In order to compare sedimentation rates during DWRs, all available video footage from 2012 was analyzed and similar increased turbidity was recorded during other DWRs (Figs. 35). Eight DWRs (7 in C1, 1 in C2) occurred after the DWR0312 event (March 5, 2012) and before the removal of the camera (August 1, 2012). Each DWR deposited sediments and contributed to the burial of the bones (Fig. 5a–h). Although it is not possible to precisely and directly measure the sedimentation rate in each event due to both the lack of vertical scale in the video footage and to organism disturbance (e.g., shrimp or octopus; Supplementary Fig. S2g) of bones, we approximated the thickness of the humerus bone (black arrow, Fig. 4d) as 6 cm using the bottom mesh size (1 cm) as a scale. The humerus bone was completely buried following three DWRs after the DWR0312 event, indicating that each DWR deposited approximately 1.5 cm of sediment.

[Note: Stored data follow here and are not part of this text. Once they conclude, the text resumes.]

(* ===== verification/Prelude.v ===== *)
(** * policy-gate: a verification development

    The crate [policy-gate] (Rust, [src/src/]) answers one question for a server:
    may this subject start, and go on with, its work?  It keeps decisions of a
    remote authority in a cache, keeps the cache honest with a watch stream, hands
    out handles that later decisions revoke, and enforces them on requests and on
    streaming bodies.  This library models that code as executable functions and
    proves what makes it correct.

    ** How the parts interact

    - [PolicyGate] (gate.rs) is a handle on one shared [GateState].  Clients call
      it from any task: cached reads, admissions, refreshes.
    - [GateState] keeps a [SubjectMap] (a bounded, idle-evicted map from subjects
      to entries) and a published snapshot of it that cached reads use without
      its lock.
    - An [Entry] is one verdict cell: an atomic snapshot (a packed word, a payload,
      a refresh time) and the lookup that is in flight for it.  An [Admission] is a
      reference to an entry, so what happens to the entry happens to every handle.
    - A [PendingFetch] is a shared future that asks the authority and publishes the
      answer into its entry.
    - [DecisionWatcher] (watcher.rs) is the only task that opens the watch; it
      connects and disconnects the gate, applies changes and runs refreshes.
    - [PolicyGateMiddleware] (layer.rs, grpc.rs) admits requests and renders
      rejections; [EnforcedBody] (stream.rs) rechecks the handle on every frame.
    - [TonicDecisionSource] (tonic_source.rs, policy_proto.rs) is the authority
      seen through gRPC.

    ** The model

    A method is a function [M W A := W → option (A * W)] from the shared state to
    its result and the new state; [None] is a panic.  [World.World] is the shared
    state: what [Arc<GateState>], the entries, the fetches and the clock hold
    between two atomic actions.  [Arc]s are identities in two heaps, [arc_swap]
    cells, atomics and mutex-protected values are fields.  Async functions are
    machines over explicit control points, one step per segment between two
    awaits; everything the outside world decides in such a step (answers of the
    source, acceptance by a channel, the order in which [select!] polls, random
    numbers) is an argument, the clock is an arbitrary sequence of instants.

    Methods that hold the map's lock, and the operations of an entry, are atomic.
    For the entry operations this is justified by [Entry.cas_loop_linearizable]:
    the compare-and-swap loops, run against any stores of other threads, behave as
    one atomic step between two of them.  The three critical sections of a
    republication are separate steps of [System.gate_step].  The lru crate is an
    interface with laws ([Lru.LruCache], [Lru.LruCacheOk]) and a list implementation
    that satisfies them.

    ** Files and what they correspond to

    - [Prelude]: the monad, its judgements [always] and [total], [u64] arithmetic.
    - [Time] (time.rs): [Duration], [Instant], [TimeDriver] with [sleep], [timeout]
      and [timeout_at] one poll at a time, and [TokioTimeDriver].
    - [Config] (lib.rs): [PolicyGateConfig], its builder and [build].
    - [Source] (lib.rs, gate.rs): decisions, results, changes and source errors.
    - [Tonic] (tonic_source.rs, policy_proto.rs): decoding, classification, calls.
    - [Entry] (gate.rs): the packed word, deadlines, the compare-and-swap loops.
    - [Lru]: the cache interface; [World]: the shared state, entry and handle
      methods; [SubjectMap], [Gate], [Fetch], [Admit] (gate.rs): the map, the gate's
      methods, the shared lookup, the admission loop.
    - [Invariant]: the invariant [wf], the guarantee [evolves] and the judgement
      [run_from] (total correctness); [EntryMethods], [MapMethods], [Create],
      [GateMethods], [AccessMethods], [FetchMethods], [AdmitMethods]: one lemma per
      method, by composition.
    - [Frame]: what clients leave alone.
    - [Watcher], [WatcherMethods] (watcher.rs): health and the watch loop.
    - [System]: [gate_step], any interleaving of methods and segments, and
      [reachable].  [Demo]: a concrete deployment the witnesses run on.
    - [Contract]: what the gate promises its callers.  [Progress]: an admission that
      runs undisturbed.  [Program]: clients and the one watcher.
    - [Stream], [StreamMethods], [StreamContract] (stream.rs): enforced bodies.
    - [Layer], [LayerContract] (layer.rs, grpc.rs): the middleware.
    - [Rpc] (policy_proto.rs, tonic_source.rs): the generated client and server,
      the channel of the source.  [Metrics] (metrics.rs): the sinks of the crate.
    - [Authorship]: who may write a verdict, method by method.  [Provenance]: the
      gate beside the history of what the authority said ([told]).  [Authority]:
      the program beside that history ([broadcast]).  [Typed]: what the state in
      a packed word says of the other fields, and machine widths.
    - [Facade] (gate.rs, layer.rs): [PolicyGate] and the construction of the layer.
      [HttpMiddleware] (examples/http_middleware.rs): the example service.
    - [Closure]: a relation between worlds that every plain method keeps
      ([Closure.Routine]), proved once by composition; [Frame], [Authorship] and
      [Claims] are instances.  [Claims]: which lookup an entry waits for, and what
      a step may do to the claims of refreshes.  [Guards]: who is left holding a
      claim when a call suspends.  [Accounts]: the same for the watch loop, its
      queue and the lookups it drives.
    - [Tasks]: the running program as a list of suspended calls, the handles handed
      out, the watch loop and the lookups; a scheduler runs it on examples.
    - [Heard]: the methods of the middleware and of the bodies beside the history.
      [Server]: requests, bodies, clients and the watch in any order, and what a
      step lets out; the composition of all the parts above.
    - [Settlement]: how a refresh moves between its owners, the steps that count as
      attending to it, and fair infinite runs of [Tasks].
    ** What the theorems show

    - Safety of the cache, in every reachable world: a disconnect is final for
      every handle handed out before; a watch decision is in force at once and no
      lookup in flight overwrites it; admissions and cached reads return only
      listed entries with an unexpired verdict; a handle that left the map is stale
      for good; refreshes are single-flight and replace only what they started
      from; a rebuild that straddles a change of the connection is dropped, whatever
      runs between ([Contract]).
    - No method panics in a reachable world, and the admission loop ends at its
      deadline whatever others do ([Contract]).  An undisturbed admission that is
      answered in time delivers the source's verdict in five steps ([Progress]).
    - The entry: linearizability of its loops, round trip of the word, finality of
      expiry, bounds of freshness ([Entry]); a published decision is usable exactly
      as long as its TTL and its cap allow ([Contract]).
    - The watcher: the connection follows the watch, every control point moves on and
      the end of the stream ends the watch, backoff and jitter stay within bounds,
      dropping it fails closed.  Health is honest: the outage that it reports runs
      from the first loss after a stable watch (a ghost of the run says which
      reading of the clock that was) until a watch is stable again ([Program]).
    - Requests reach the service only under a handle seen allowed; bodies pass
      frames only under an allowed handle or during a readmission, and are cut or
      end once
      ([LayerContract], [StreamContract]).
    - Configurations are accepted exactly when they obey the rules, and messages of
      the authority exactly when they echo the scope and are understood ([Config],
      [Tonic]).
    - End to end ([Server]): a request reaches the inner service, and a frame of
      a live body its peer, only while the authority states that the subject is
      allowed; the one exception is a body whose handle went stale and that is
      being readmitted.
    - Nothing is admitted or denied but on the authority's word: whatever a handle
      reports was stated by the source of the handle's subject, as the last change
      of the watch or as the answer to a lookup that started after that change and
      after the watch last opened or closed; the program refines the machine that
      runs the gate beside that history ([Authority]).
    - In every reachable world only verdicts carry data: the packed words, payloads
      and refresh times are those of a tagged union of the four states, and every
      verdict expires unless the freshness is unlimited ([Typed]).
    - The public wrapper: what [refresh] promises, and that the middleware's
      synchronous shortcut is the cached read it replaces ([Facade]); the example
      service serves nobody without its token ([HttpMiddleware]).
    - The generated client over the generated server answers as the authority it
      serves would in process ([Rpc]); a shared sink counts what the sink it
      shares counts ([Metrics]).
    - The running program, with no premise on what clients hold ([Tasks]): its
      references are always good, so every run is one of [Program]; no suspended
      call, handle, new call or step of the watcher can panic; every claim of a
      refresh is with exactly one owner that will answer it or give it up; the
      source is called at most once per subject and [max_subjects] times in all.
    - In a fair infinite run of it every claimed refresh is settled, once and for all:
      answered, given up or retired ([Settlement]).  Fair means that, as long as the
      refresh is claimed, its owner will attend to it again: a caller is dropped or
      polled past its queue deadline, the watcher receives from the queue, is given
      an answer or reaches the lookup's deadline, or retires a lost connection.
    - Construction panics for no configuration that [build] accepted, provided its
      refresh queue is one that a channel of tokio can have, which [build] does not
      check ([Facade.construction_total], [Facade.oversized_queue_panics]); and the
      default configuration is accepted ([Config]); the service whose readiness
      the middleware polled is the one a call uses ([Facade]).
    ** Bounds and fuel

    - [SubjectMap.evict_loop] gets the number of slots as fuel; every iteration
      pops one.
    - [Gate.apply_change_loop] gets fuel 1: it runs under the map's lock between
      the load and the exchange, and [Contract.methods_never_panic] shows that the
      fuel suffices.
    - [Entry.cas_loop] takes the stores other threads land; it retries at most once
      per store.
    - [Stream.enforce] takes one environment per iteration of the loop;
      [StreamContract.stream_poll_returns] says how many are enough.

    ** Not modelled

    - Tokio, tonic, prost, hyper, axum, the lru crate and the caller's source,
      policy, bodies and metrics sink are interfaces or arguments.
    - The generation token of a fetch and the fetch are one identity.
    - [Debug] implementations, the derived [Clone]s, tracing output, memory orderings
      weaker than sequential consistency, the dropping of an [Arc]'s last reference.
    - The gRPC transport is synchronous: a service answers a request at once, and
      that messages within the size limits arrive as sent is a law of the
      interface [Rpc.TonicGrpcOk].  What [connect], [with_origin] and
      [with_interceptor] of the generated code call in tonic is a parameter.
    - The sizes asserted of [Entry] and [Admission].  What [TokioTimeDriver] and
      [AxumBodyAdapter] call in tokio and axum is a parameter ([Time.Tokio]).
    - The source is a function of the lookup: a lookup calls it once
      ([Authority]); what it answers may keep the lookup waiting or panic.
    - The router and the listener in [main] of the example, and the tests.
    - In [Server] the inner service is an outcome and the bodies it answers with
      are arbitrary; a body is polled with the handle its request was forwarded
      with, in any order with the rest.
    - Failing allocations: a buffer ([watch_source]'s [Vec::with_capacity]) or a map too
      large for the memory.  The [expect] on the sends to the connectivity channel,
      which fail only without a receiver, and the gate holds one.
    - Stores of other threads inside one segment of a method: between the load and the
      exchange of [apply_change]'s loop, and between the claim of a refresh and its
      second look at the entry.  A segment is one step here; for the loops of the entry
      [Entry.cas_loop_linearizable] covers such stores.
*)

From stdpp Require Export base tactics option list numbers gmap strings.
From Stdlib Require Export ZArith Lia.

Regardless of the controlling factors, dense Pacific Ocean waters penetrate into the Juan de Fuca Strait, especially during upwelling periods, and get trapped by sills at the Boundary Pass before entering into the central SoG (Fig. 1;9). During spring tides, strong mixing occurs at the Boundary Pass preventing the dense waters from passing the sills, thus concentrating them at the bottom of the Haro Strait (Supplementary Fig. S3). The mixing probably causes resuspension of settled sediments at the sills increasing the turbidity of dense waters as well. During neap tides, weaker tidal currents cause less mixing and results in strong stratification of fresh surface waters and dense bottom waters (Supplementary Fig. S3). Following strong flood tidal currents, these dense waters are pushed into the central SoG changing physical and chemical characteristics of bottom waters for 3 days or longer (Supplementary Fig. S3;7,9,13).

Chemical characteristics of DWRs

Of the three cycles of DWRs described in this study, C1 and C2 show the most pronounced and consistent chemical variations (Fig. 2 and Supplementary Fig. S1), and DWRs in these two cycles (spring and fall) are identical to those described previously7,9,13. Conversely, DWRs in C3 are difficult to recognize20 mainly because chemical signatures are weak or absent.

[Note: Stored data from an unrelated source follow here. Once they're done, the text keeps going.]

(** Each setter replaces its own field of the candidate. *)
Module Builder.
Definition unary_timeout (v : Z) (b : PolicyGateConfigBuilder) : PolicyGateConfigBuilder :=
  let c := candidate b in
  mkBuilder (mkConfig v c.(Config.admission_timeout) c.(Config.initial_admission_retry_delay) 
    c.(Config.max_admission_retry_delay) c.(Config.permanent_failure_cooldown) 
    c.(Config.snapshot_republish_interval) c.(Config.initial_reconnect_delay) 
    c.(Config.max_reconnect_delay) c.(Config.watch_events_per_yield) 
    c.(Config.max_subjects) c.(Config.subject_ttl) c.(Config.decision_freshness_ttl) 
    c.(Config.refresh_before_expiry) c.(Config.refresh_enqueue_timeout) 
    c.(Config.refresh_queue_capacity)).

Definition admission_timeout (v : Z) (b : PolicyGateConfigBuilder) : PolicyGateConfigBuilder :=
  let c := candidate b in
  mkBuilder (mkConfig c.(Config.unary_timeout) v c.(Config.initial_admission_retry_delay) 
    c.(Config.max_admission_retry_delay) c.(Config.permanent_failure_cooldown) 
    c.(Config.snapshot_republish_interval) c.(Config.initial_reconnect_delay) 
    c.(Config.max_reconnect_delay) c.(Config.watch_events_per_yield) 
    c.(Config.max_subjects) c.(Config.subject_ttl) c.(Config.decision_freshness_ttl) 
    c.(Config.refresh_before_expiry) c.(Config.refresh_enqueue_timeout) 
    c.(Config.refresh_queue_capacity)).

Definition initial_admission_retry_delay (v : Z) (b : PolicyGateConfigBuilder) : PolicyGateConfigBuilder :=
  let c := candidate b in
  mkBuilder (mkConfig c.(Config.unary_timeout) c.(Config.admission_timeout) v 
    c.(Config.max_admission_retry_delay) c.(Config.permanent_failure_cooldown) 
    c.(Config.snapshot_republish_interval) c.(Config.initial_reconnect_delay) 
    c.(Config.max_reconnect_delay) c.(Config.watch_events_per_yield) 
    c.(Config.max_subjects) c.(Config.subject_ttl) c.(Config.decision_freshness_ttl) 
    c.(Config.refresh_before_expiry) c.(Config.refresh_enqueue_timeout) 
    c.(Config.refresh_queue_capacity)).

We present three hypotheses for the weak or absent signatures during C3. (1) Intrusion of Pacific Ocean water into the SoG is either very limited or not present during these cycles. (2) During C3, DWRs do not reach the central SoG largely because the flows are weak21. (3) The chemical characteristics of DWRs and SoG bottom waters are similar during C3, and hence, DWRs cannot be easily discerned. 1) The first hypothesis is plausible and may be explained by climate conditions. For example, seasonal changes in major wind directions may affect dense water intrusions causing a lack of DWRs at certain times of the year as is the case in some fjords (e.g., the Gullmar Fjord and Norwegian fjords22,23. 2) The second hypothesis can play a role, particularly when there is strong mixing causing weak water column stratification. 3) The third hypothesis seems the most probable as turbidity increases noticeably during C3 DWRs that coincide with neap tide cycles. The similarity in the timing and physical character of turbidity increases during C3 and those in C1 and C2 suggests that turbidity pulses mark the onset of weak DWRs during October and March, but where the chemical characteristics of DWRs are close to those of the central SoG. Regardless of the driving mechanism, the weak, intermittent DWRs during C3 suggests that the number of DWRs annually might be even higher than those documented in this study and this would increase the annual sedimentation rate estimated in this study.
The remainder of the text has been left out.